Anna Ö. verlor vor Gericht gegen ihren Arbeitgeber, weil der Jurist einen Fehler machte. Deshalb verklagte sie ihn.

Hamburg. Sie fühlte sich ausgebeutet und behandelt wie der "letzte Dreck". Von Mai bis Oktober 2006 arbeitete Anna Ö. (68, Name geändert) als Zimmermädchen für eine Reinigungsfirma in einem Fünf-Sterne-Hotel. Die diplomierte Pädagogin hatte den Job angenommen, nachdem sie durch Spekulationsgeschäfte 80 000 Euro Schulden angehäuft hatte - die Rente reichte hinten und vorne nicht. Knapp sieben Euro sollte sie pro Stunde bekommen. Der Haken: Die Zahlung richtete sich, wie so oft in der Branche, nach der Zahl der gereinigten Zimmer. Und für ein Zimmer gab es 3,50 Euro - unabhängig davon, ob es sich um große Suiten handelte, wie lange die Reinigung dauerte, wie verschmutzt die Räume waren. "Du schuftest 200 Stunden im Monat, wirst schikaniert und bekommst etwas mehr als nichts", sagt sie. "Doch ich habe mich gewehrt." Sie schreibt gerade ein Buch über Lohndumping.

Anna Ö. zerrte ihren Ex-Arbeitgeber vor Gericht, forderte eine Lohn-Nachzahlung und Schadenersatz wegen Diskriminierung am Arbeitsplatz.
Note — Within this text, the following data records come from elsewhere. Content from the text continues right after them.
(** Input from a client of ManageSieve cannot bring a connection down as long
    as of the requests that come in one chunk only the last is an AUTHENTICATE
    or UNAUTHENTICATE. *)
Lemma ingest_healthy c chunk :
  healthy c -> stable_but_last (requests_in c chunk) ->
  wps (ingest cargo_pkg_version chunk) (fun _ c' => healthy c') (fun _ _ => True) c.
Proof using HL.
  intros [Hr Hg] Hst. apply ingest_ok; try done; [lia|by intros c1 c2 Hh (E & _); unfold healthy; rewrite E|].
  intros l c' (Es & Et & _) Hr' Hsub Hl.
  apply (sieve_dispatch_ok stable_but_last healthy (fun q c => ready (req_command q) (s_state (session c))) (fun _ => True)).
  - by intros q k [_ Hk].
  - done.
  - intros c1 c2 Hh (E & _). unfold healthy. by rewrite E.
  - intros q rest c1 [Hq _] [Hr1 Hg1] Hready Hrest Hne. eapply sieve_wps_mono; [by apply handle_ok|..].
    + intros [] c2 ((Hr2 & _ & Ht & _) & _); [|done]. split; [split; [done|by eapply trans_good]|].
      destruct Hq as [->|Hq]; [constructor|]. eapply Forall_impl; [|exact Hrest]. intros q' Hq'. by eapply sieve_trans_ready.
    + intros r c2 ((Hr2 & _ & Ht & _) & _). split; [split; [done|by eapply trans_good]|].
      destruct Hq as [->|Hq]; [constructor|]. eapply Forall_impl; [|exact Hrest]. intros q' Hq'. by eapply sieve_trans_ready.
  - intros q c1 c2 Hq (E & _). by rewrite E.
  - by eapply sieve_stable_but_last_sublist.
  - split; [done|by rewrite Es].
  - eapply Forall_impl; [|exact Hl]. intros q [Hq _]. by rewrite Es.
Qed.

(** ** In the clear *)
Definition in_clear c : Prop :=
  literal_ok (s_receiver (session c)) /\ s_state (session c) = NotAuthenticated 0 /\ s_is_tls (session c) = false.
(** Nothing was sent to the JMAP server, and no script changed. *)
Definition untouched c c' : Prop := attempts (trace c') = attempts (trace c) /\ scripts (world c') = scripts (world c).

Lemma ingest_in_clear c chunk :
  in_clear c ->
  wps (ingest cargo_pkg_version chunk) (fun _ c' => in_clear c' /\ untouched c c') (fun _ c' => untouched c c') c.
Proof using HL.
  intros (Hr & Hs & Ht).
  assert (Hcalm : forall c1 c2, in_clear c1 /\ untouched c c1 -> calm c1 c2 -> in_clear c2 /\ untouched c c2).
  { intros c1 c2 [Hc1 [U1 U2]] (E1 & E2 & E3). unfold in_clear, untouched. rewrite E1. split; [done|]. by split; congruence. }
  apply ingest_ok; try done; [lia|by intros c1 [_ Hu]|by intros c1 (_ & _ & Ha & Hw)|].
  intros l c' (Es & Et & Ea & Ew) Hr' Hsub Hl. rewrite Hs, Ht in Hl.
  apply (sieve_dispatch_ok (fun _ => True) (fun c' => in_clear c' /\ untouched c c') (fun q _ => may_run (NotAuthenticated 0) false q) (untouched c));
    try done; [by intros c1 [_ Hu]| |].
  - intros q rest c1 _ [(Hr1 & Hs1 & Ht1) [U1 U2]] [Hq [Hauth _]] Hrest Hne.
    assert (Hna : req_command q <> Authenticate) by (intros Ha; by specialize (Hauth Ha)).
    assert (Hnu : req_command q <> Unauthenticate) by (intros Ha; by rewrite Ha in Hq).
    assert (Hkept : forall c2, kept (req_command q) c1 c2 -> in_clear c2 /\ attempts (trace c2) = attempts (trace c1)).
    { intros c2 (Hr2 & Ht2 & Htr & Ha2 & _). split; [|by apply Ha2]. split; [done|]. split; [|congruence].
      rewrite Hs1 in Htr. by inv Htr. }
    assert (Hnc : no_change q) by (unfold no_change; destruct (req_command q); done).
    eapply sieve_wps_mono; [apply handle_ok; rewrite ?Hs1; try done; by eapply Hq|..].
    + intros k c2 (Hk & _ & _ & Hsc). destruct (Hkept c2 Hk) as [Hc2 Ha2]. specialize (Hsc Hnc).
      assert (untouched c c2) by (split; congruence). by destruct k.
    + intros r c2 (Hk & _ & _ & Hsc). destruct (Hkept c2 Hk) as [Hc2 Ha2]. split; [split; [done|split; congruence]|done].
  - split; [|done]. split; [done|]. split; congruence.
Qed.

(** ** Outside *)

(** No credentials are accepted, or none that lead to a server with Sieve. *)
Definition rejects : Prop := forall cr w cl, (sieve_connect cr w).1 = Ok cl -> sieve_capabilities cl = None.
Doch sie verlor den Rechtsstreit - weil ihr Anwalt damals Fristen versäumt hatte, in denen sie die Ansprüche hätte geltend machen müssen. Ein kapitaler, aber menschlicher Fehler.

Anna Ö. wollte dann ihren Ex-Anwalt in Regress nehmen. Zwei Jahre dümpelte das Verfahren vor sich hin, eine Einigung schien unmöglich. "Ich war mit den Nerven am Ende", sagt sie. Gestern die Güteverhandlung am Landgericht. Ob alle Ansprüche hätten durchgesetzt werden können, wenn die Fristen eingehalten worden wären, ist für den Richter "sehr fraglich". In Sachen Nachvergütung für den Lohn räumt er ihr aber Chancen ein.

"Sie haben einen Fehler gemacht, dafür sollten Sie geradestehen", sagt ihre Anwältin zu dem Beklagten. Er ist der gleiche Anwalt, der in einem Verfahren gegen eine andere Reinigungsfirma 1200 Euro für Anna Ö. herausgeholt hatte. Bei fünf Firmen heuerte die Rentnerin seit 2006 an, alle hätten Dumping-Löhne gezahlt, sagt Ö. Vier verklagte sie - meist mit Erfolg.

So auch gestern. Auf das geduldige Insistieren des Richters hin lässt sich der Anwalt zu einem Vergleich bewegen. 2750 Euro soll er Anna Ö. zahlen. Sie ist mit dem Ergebnis leidlich zufrieden. "Ich wollte einen Schlussstrich ziehen." Das muss sie auch: Die Rechtsschutzversicherung hat der Vielklägerin gekündigt.